(** *** Time only moves forward *)
Definition ticks {A} (m : M A) : Prop := forall w, w_tick w <= w_tick (m w).2.
Section ticks.
Context `{Env} `{AEAD} `{Platform} `{RedisServer}.
Lemma ticks_ret {A} (a : A) : ticks (ret a).
Proof. by intros w. Qed.
Lemma ticks_fail {A} e : ticks (@fail A e).
Proof. by intros w. Qed.
Lemma ticks_bind {A B} (m : M A) (k : A -> M B) : ticks m -> (forall a, ticks (k a)) -> ticks (bind m k).
Proof.
  intros Hm Hk w. specialize (Hm w). unfold bind. destruct (m w) as [[a|e] w1]; simpl in *; [|done].
  etrans; [done|apply Hk].
Qed.
Lemma ticks_map_err {A} f (m : M A) : ticks m -> ticks (map_err f m).
Proof. intros Hm w. specialize (Hm w). unfold map_err. by destruct (m w) as [[]]. Qed.
Lemma ticks_attempt {A} (m : M A) : ticks m -> ticks (attempt m).
Proof. intros Hm w. specialize (Hm w). unfold attempt. by destruct (m w). Qed.
Lemma ticks_timeNow : ticks timeNow.
Proof. intros w. simpl. lia. Qed.
Lemma ticks_seal q j : ticks (seal q j).
Proof.
  unfold seal. destruct (job_json j); [|by intros w]. apply ticks_bind; [|intros a w; done].
  intros w. unfold randRead. destruct (env_rand _ _); simpl; lia.
Qed.
Lemma ticks_backoff q n : ticks (backoff q n).
Proof. unfold backoff. case_match; [apply ticks_ret|]. intros w. destruct (rand_Int _ _); simpl; lia. Qed.
Lemma ticks_ctx_check c : ticks (ctx_check c).
Proof. intros w. unfold ctx_check. destruct (c _); simpl; lia. Qed.
Lemma ticks_received : ticks received.
Proof. intros w. unfold received. destruct (redis_fault _); simpl; lia. Qed.
Lemma ticks_transmit {A} (f : Redis -> reply A * Redis) : ticks (transmit f).
Proof.
  intros w. unfold transmit. destruct (redis_fault _); [simpl; lia|]. destruct (redis_refused _); [simpl; lia|].
  destruct (f _); simpl; lia.
Qed.
Lemma ticks_value {A} (r : reply A) : ticks (value r).
Proof. destruct r; by intros w. Qed.
Lemma ticks_exec fs : ticks (exec fs).
Proof.
  induction fs as [|f fs IH]; [apply ticks_received|]. cbn [exec]. apply ticks_bind; [apply ticks_transmit|intros r].
  apply ticks_bind; [by apply ticks_attempt|intros rest]. apply ticks_bind; [apply ticks_value|intros []].
  destruct rest; by intros w.
Qed.
Lemma ticks_run_command {A} c (f : Redis -> reply A * Redis) : ticks (run_command c f).
Proof.
  unfold run_command, command. repeat (apply ticks_bind; [|intros ?]); eauto using ticks_ctx_check, ticks_transmit, ticks_received, ticks_value, ticks_ret.
Qed.
Lemma ticks_pipeline c fs : ticks (pipeline c fs).
Proof. apply ticks_bind; [apply ticks_ctx_check|intros _; apply ticks_exec]. Qed.
End ticks.
#[export] Hint Resolve ticks_ret ticks_fail ticks_bind ticks_map_err ticks_attempt ticks_timeNow ticks_seal ticks_backoff
  ticks_ctx_check ticks_received ticks_transmit ticks_value ticks_run_command ticks_pipeline : teamflow_redis.

Section commands.
Context `{Env} `{AEAD} `{Platform} `{RedisServer}.
Context (R : relation Redis) `{!PreOrder R}.
Lemma rpres_ctx_check c : rpres R (ctx_check c).
Proof. intros w. unfold ctx_check. destruct (c _); simpl; reflexivity. Qed.
Lemma rpres_received : rpres R received.
Proof. intros w. unfold received. destruct (redis_fault _); simpl; reflexivity. Qed.
Lemma rpres_value {A} (r : reply A) : rpres R (value r).
Proof. destruct r; intros w; simpl; reflexivity. Qed.
Lemma rpres_transmit {A} (f : Redis -> reply A * Redis) : (forall r, R r (f r).2) -> rpres R (transmit f).
Proof.
  intros Hf w. unfold transmit. destruct (redis_fault _); [simpl; reflexivity|]. destruct (redis_refused _); [simpl; reflexivity|].
  specialize (Hf (w_redis w)). by destruct (f (w_redis w)).
Qed.
Lemma rpres_command {A} c (f : Redis -> reply A * Redis) : (forall r, R r (f r).2) -> rpres R (command c f).
Proof.
  intros Hf. unfold command. apply rpres_bind; [apply _|apply rpres_ctx_check|intros _].
  apply rpres_bind; [apply _|by apply rpres_transmit|intros a].
  apply rpres_bind; [apply _|apply rpres_received|intros _]. apply rpres_ret. apply _.
Qed.
Lemma rpres_run_command {A} c (f : Redis -> reply A * Redis) : (forall r, R r (f r).2) -> rpres R (run_command c f).
Proof. intros Hf. apply rpres_bind; [apply _|by apply rpres_command|intros r; apply rpres_value]. Qed.
Lemma rpres_seal q j : rpres R (seal q j).
Proof. unfold seal. rpres_auto. Qed.
Lemma rpres_backoff q n : rpres R (backoff q n).
Proof.
  unfold backoff. case_match; [rpres_auto|]. intros w. destruct (rand_Int _ _); simpl; reflexivity.
Qed.
End commands.
#[export] Hint Resolve rpres_seal rpres_backoff rpres_ctx_check rpres_received : teamflow_redis.

(** ** Commands and their replies *)
Section replies.
Context `{Env} `{RedisServer}.
Lemma value_Ok {A} (r : reply A) w a w' : value r w = (Ok a, w') -> r = Reply a /\ w = w'.
Proof. destruct r; unfold value; [|done|done]. intros [-> ->]%ret_Ok. done. Qed.
(** A reply that arrived is the answer of a command that was executed, or a refusal. *)
Lemma command_reply {A} c (f : Redis -> reply A * Redis) w r w' : command c f w = (Ok r, w') ->
  r = (f (w_redis w)).1 /\ w_redis w' = (f (w_redis w)).2 \/ (exists t, r = ErrorReply t) /\ w_redis w' = w_redis w.
Proof.
  unfold command. intros E. apply bind_Ok in E as ([] & w1 & E1 & E). apply bind_Ok in E as (a & w2 & Es & E).
  apply bind_Ok in E as ([] & w3 & Er & E). apply ret_Ok in E as [<- <-].
  unfold ctx_check in E1. destruct (c (w_tick w)); simplify_eq.
  unfold received in Er. destruct (redis_fault (w_tick w2)); [done|]. injection Er as <-.
  unfold transmit in Es. destruct (redis_fault _); [done|]. destruct (redis_refused _) as [t|].
  - injection Es as <- <-. right. split; [by exists t|done].
  - destruct (f (w_redis w1)) eqn:Ef. injection Es as <- <-. by left.
Qed.
Lemma run_command_Ok {A} c (f : Redis -> reply A * Redis) w a w' : run_command c f w = (Ok a, w') ->
  (f (w_redis w)).1 = Reply a /\ w_redis w' = (f (w_redis w)).2.
Proof.
  unfold run_command. intros (r & w1 & Ec & [-> <-]%value_Ok)%bind_Ok.
  by apply command_reply in Ec as [[<- Hr]|[[t Ht] _]].
Qed.
(** A context that has ended lets nothing through. *)
Lemma pipeline_ended c fs w e : c (w_tick w) = Some e ->
  pipeline c fs w = (Err e, next_tick w).
Proof. intros Hc. unfold pipeline, bind, ctx_check. by rewrite Hc. Qed.
End replies.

══════════════════════════════

Exercise goal:
Using the entries above, return exactly the lines from the line with "intros Hf. unfold" to the line with "Reply a /\ w = w'.", counting both of those lines.

Problem solution:
  intros Hf. unfold command. apply rpres_bind; [apply _|apply rpres_ctx_check|intros _].
  apply rpres_bind; [apply _|by apply rpres_transmit|intros a].
  apply rpres_bind; [apply _|apply rpres_received|intros _]. apply rpres_ret. apply _.
Qed.
Lemma rpres_run_command {A} c (f : Redis -> reply A * Redis) : (forall r, R r (f r).2) -> rpres R (run_command c f).
Proof. intros Hf. apply rpres_bind; [apply _|by apply rpres_command|intros r; apply rpres_value]. Qed.
Lemma rpres_seal q j : rpres R (seal q j).
Proof. unfold seal. rpres_auto. Qed.
Lemma rpres_backoff q n : rpres R (backoff q n).
Proof.
  unfold backoff. case_match; [rpres_auto|]. intros w. destruct (rand_Int _ _); simpl; reflexivity.
Qed.
End commands.
#[export] Hint Resolve rpres_seal rpres_backoff rpres_ctx_check rpres_received : teamflow_redis.

(** ** Commands and their replies *)
Section replies.
Context `{Env} `{RedisServer}.
Lemma value_Ok {A} (r : reply A) w a w' : value r w = (Ok a, w') -> r = Reply a /\ w = w'.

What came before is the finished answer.